On the other hand, more than 400 young technology companies call Cambridge home. And just a few miles out of town, the Cambridge Science Park hosts 70 more fast-growth businesses. These companies are engaged in frontier work in lasers, computers, and biotechnology. And since the university's Trinity College actually owns the park, it promotes intellectual links of all kinds. It gives the companies access, for instance, to the world-class brainpower at Cavendish Laboratory and its department of molecular biology, breeding grounds for Nobel laureates.

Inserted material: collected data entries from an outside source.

(** The result of the ingress computation: the kept rules and the new ones. *)
Lemma getLoadBalancerIngressRules_eq rules cidrs port L :
  ∃ kept D',
    scan (claim_body (λ _, false) (ingress_targets port)
            (λ _, keep_in_use (portInUse L (int32 port)))) (list_to_set cidrs) rules = (kept, D') ∧
    getLoadBalancerIngressRules rules cidrs port L
    = kept ++ ((λ cidr, makeIngressSecurityRule cidr port) <$> sets_List D').
Proof.
  unfold getLoadBalancerIngressRules.
  rewrite (scan_ext _ _ _ _ (lb_ingress_body_claim port L)).
  destruct (scan _ _ _) as [kept D']. eexists _, _. split; [done|].
  case_decide; [subst|done]. by rewrite sets_List_empty, app_nil_r.
Qed.

Lemma getLoadBalancerEgressRules_eq rules subnets actual desired L fams :
  ∃ kept D',
    scan (claim_body (λ r, tcp_old_port (er_TcpOptions r) actual desired) (egress_targets desired)
            (λ _, keep_in_use (healthCheckPortInUse L (int32 desired))))
      (subnets_cidrs fams subnets) rules = (kept, D') ∧
    getLoadBalancerEgressRules rules subnets actual desired L fams
    = kept ++ ((λ cidr, makeEgressSecurityRule cidr desired) <$> sets_List D').
Proof.
  unfold getLoadBalancerEgressRules.
  rewrite (scan_ext _ _ _ _ (lb_egress_body_claim actual desired L)).
  destruct (scan _ _ _) as [kept D']. eexists _, _. split; [done|].
  case_decide; [subst|done]. by rewrite sets_List_empty, app_nil_r.
Qed.

Lemma ingress_targets_new port cidr :
  ingress_targets port (makeIngressSecurityRule cidr port) = [cidr].
Proof.
  unfold ingress_targets, makeIngressSecurityRule. cbn [ir_TcpOptions ir_Source].
  rewrite tcp_applies_single. by rewrite bool_decide_eq_true_2.
Qed.

Lemma egress_targets_new port cidr :
  egress_targets port (makeEgressSecurityRule cidr port) = [cidr].
Proof.
  unfold egress_targets, makeEgressSecurityRule. cbn [er_TcpOptions er_Destination].
  rewrite tcp_applies_single. by rewrite bool_decide_eq_true_2.
Qed.

Lemma egress_new_not_old actual desired cidr :
  tcp_old_port (er_TcpOptions (makeEgressSecurityRule cidr desired)) actual desired = false.
Proof. simpl. by repeat case_bool_decide. Qed.

Lemma bind_new {R} (targets : R → list string) (mk : string → R) l :
  (∀ c, targets (mk c) = [c]) → (mk <$> l) ≫= targets = l.
Proof. intros E. induction l as [|c l IH]; csimpl; [done|]. by rewrite E, IH. Qed.

Lemma sets_List_elements s : sets_List s ≡ₚ elements s.
Proof. apply merge_sort_Permutation. Qed.

Lemma ingress_targets_length port r : length (ingress_targets port r) ≤ 1.
Proof. unfold ingress_targets. case_match; simpl; lia. Qed.
Lemma egress_targets_length port r : length (egress_targets port r) ≤ 1.
Proof. unfold egress_targets. case_match; simpl; lia. Qed.

Lemma elem_of_subnets_cidrs fams subnets c :
  c ∈ subnets_cidrs fams subnets ↔ ∃ s, s ∈ subnets ∧ c ∈ subnet_cidrs fams s.
Proof.
  unfold subnets_cidrs.
  assert (∀ acc, c ∈ foldl (λ s subnet, s ∪ subnet_cidrs fams subnet) acc subnets ↔
    c ∈ acc ∨ ∃ s, s ∈ subnets ∧ c ∈ subnet_cidrs fams s) as Hg.
  { induction subnets as [|s subnets IH]; intros acc; simpl; [set_solver|].
    rewrite IH. set_solver. }
  rewrite Hg. set_solver.
Qed.

(** ** Load balancer ingress *)

Section lb_ingress.
Context (rules : list IngressSecurityRule) (cidrs : list string) (port : Z) (L : lister).

Lemma lb_ingress_covers :
  ∀ cidr, cidr ∈ cidrs →
    cidr ∈ sources_on port (getLoadBalancerIngressRules rules cidrs port L).
Proof.
  intros cidr Hc. rewrite sources_on_bind.
  destruct (getLoadBalancerIngressRules_eq rules cidrs port L) as (kept & D' & Hs & ->).
  apply claim_covers in Hs as [_ Hcov]. rewrite bind_app, elem_of_app.
  destruct (Hcov cidr) as [HD|(r & Hr & Hk)]; [by apply elem_of_list_to_set|..].
  - right. rewrite bind_new by apply ingress_targets_new. by apply elem_of_sets_List.
  - left. apply list_elem_of_bind. eauto.
Qed.

Lemma lb_ingress_exact :
  portInUse L (int32 port) = inr false →
  sources_on port (getLoadBalancerIngressRules rules cidrs port L)
    ≡ₚ elements (list_to_set cidrs : gset string).
Proof.
  intros Hu. rewrite sources_on_bind.
  destruct (getLoadBalancerIngressRules_eq rules cidrs port L) as (kept & D' & Hs & ->).
  rewrite Hu in Hs. rewrite bind_app, bind_new by apply ingress_targets_new.
  rewrite sets_List_elements. eapply claim_exact; [exact Hs|].
  apply Forall_true. intros r. split; [done|]. apply ingress_targets_length.
Qed.

Lemma lb_ingress_frame :
  filter (λ r, tcp_applies (ir_TcpOptions r) port = false)
    (getLoadBalancerIngressRules rules cidrs port L)
  = filter (λ r, tcp_applies (ir_TcpOptions r) port = false) rules.
Proof.
  destruct (getLoadBalancerIngressRules_eq rules cidrs port L) as (kept & D' & Hs & ->).
  apply claim_foreign_kept in Hs. rewrite filter_app.
  rewrite (filter_none _ (_ <$> sets_List D')), app_nil_r.
  - assert (∀ r, tcp_applies (ir_TcpOptions r) port = false ↔
      foreign (λ _, false) (ingress_targets port) r) as Hf.
    { intros r. unfold foreign, ingress_targets. destruct (tcp_applies _ _); naive_solver. }
    by rewrite !(list_filter_iff _ _ _ Hf).
  - apply Forall_fmap, Forall_true. intros c. cbn [compose makeIngressSecurityRule ir_TcpOptions].
    unfold compose. cbn [makeIngressSecurityRule ir_TcpOptions].
    by rewrite tcp_applies_single, bool_decide_eq_true_2.
Qed.

Lemma lb_ingress_in_use :
  keep_in_use (portInUse L (int32 port)) = true →
  ∃ new, getLoadBalancerIngressRules rules cidrs port L = rules ++ new.
Proof.
  intros Hu.
  destruct (getLoadBalancerIngressRules_eq rules cidrs port L) as (kept & D' & Hs & ->).
  rewrite Hu in Hs. eexists. f_equal. clear -Hs. revert Hs.
  generalize (list_to_set cidrs : gset string). revert kept.
  induction rules as [|r rs IH]; intros kept D Hs; [by injection Hs as <- _|].
  apply scan_cons_inv in Hs as (b & D1 & k1 & Hb%claim_body_step & Hs & ->).
  apply IH in Hs as ->. by inversion Hb.
Qed.

(** The ingress rules of a listener port.  Every source range of the
    service is admitted; when no live service uses the port, the rules of that
    port admit exactly the wanted ranges, each by one rule, so stale ranges are
    revoked and duplicates removed; a port in use, or whose use cannot be
    determined, loses no rule; and the rules that are not TCP rules to exactly
    that port are left alone, in place. *)
Lemma lb_ingress_correct :
  (∀ cidr, cidr ∈ cidrs →
     cidr ∈ sources_on port (getLoadBalancerIngressRules rules cidrs port L)) ∧
  (portInUse L (int32 port) = inr false →
     sources_on port (getLoadBalancerIngressRules rules cidrs port L)
       ≡ₚ elements (list_to_set cidrs : gset string)) ∧
  (keep_in_use (portInUse L (int32 port)) = true →
     ∃ new, getLoadBalancerIngressRules rules cidrs port L = rules ++ new) ∧
  filter (λ r, tcp_applies (ir_TcpOptions r) port = false)
    (getLoadBalancerIngressRules rules cidrs port L)
  = filter (λ r, tcp_applies (ir_TcpOptions r) port = false) rules.
Proof.
  auto using lb_ingress_covers, lb_ingress_exact, lb_ingress_in_use, lb_ingress_frame.
Qed.

(** A second pass over the ingress rules finds every source served and adds, keeps
    and removes nothing else. *)
Lemma lb_ingress_again :
  getLoadBalancerIngressRules (getLoadBalancerIngressRules rules cidrs port L) cidrs port L
  = getLoadBalancerIngressRules rules cidrs port L.
Proof.
  destruct (getLoadBalancerIngressRules_eq rules cidrs port L) as (kept & D' & Hs & E).
  rewrite E. clear E.
  destruct (getLoadBalancerIngressRules_eq
    (kept ++ ((λ c, makeIngressSecurityRule c port) <$> sets_List D')) cidrs port L)
    as (kept2 & D2 & Hs2 & ->).
  rewrite scan_app, (claim_again _ _ _ _ _ _ _ Hs) in Hs2.
  rewrite claim_new in Hs2 by eauto using ingress_targets_new, NoDup_sets_List, elem_of_sets_List.
  injection Hs2 as <- <-. by rewrite sets_List_empty, app_nil_r.
Qed.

Robin J. Smith-Saville, himself a former physics professor, has worked at the Science Park since 1979. His company, Signal Processors Ltd., makes products used in satellite ground stations.

Though the company is only six years old, it has grown by an average of 40% annually and expects to reach about $4 million in sales this year. A third of its sales are exports. In some ways, the company is another product of Thatcher's enterprise culture. It started with a government-guaranteed bank loan, and Smith-Saville hopes to go public on the USM. But it would be wrong, he says, to assume that all of Thatcher's reforms have helped small companies.

He mentions the severe cutback of government-supported research and development. "In one way, it's fine," he says. "British industry should learn to rely on itself. However, in the telecommunications business, we go up against competitors -- Japan, for example -- that enjoy very large subsidies. They can help you eliminate a lot of risk at government expense. So come 1992, technology companies in the U.K. could be in for a tough time."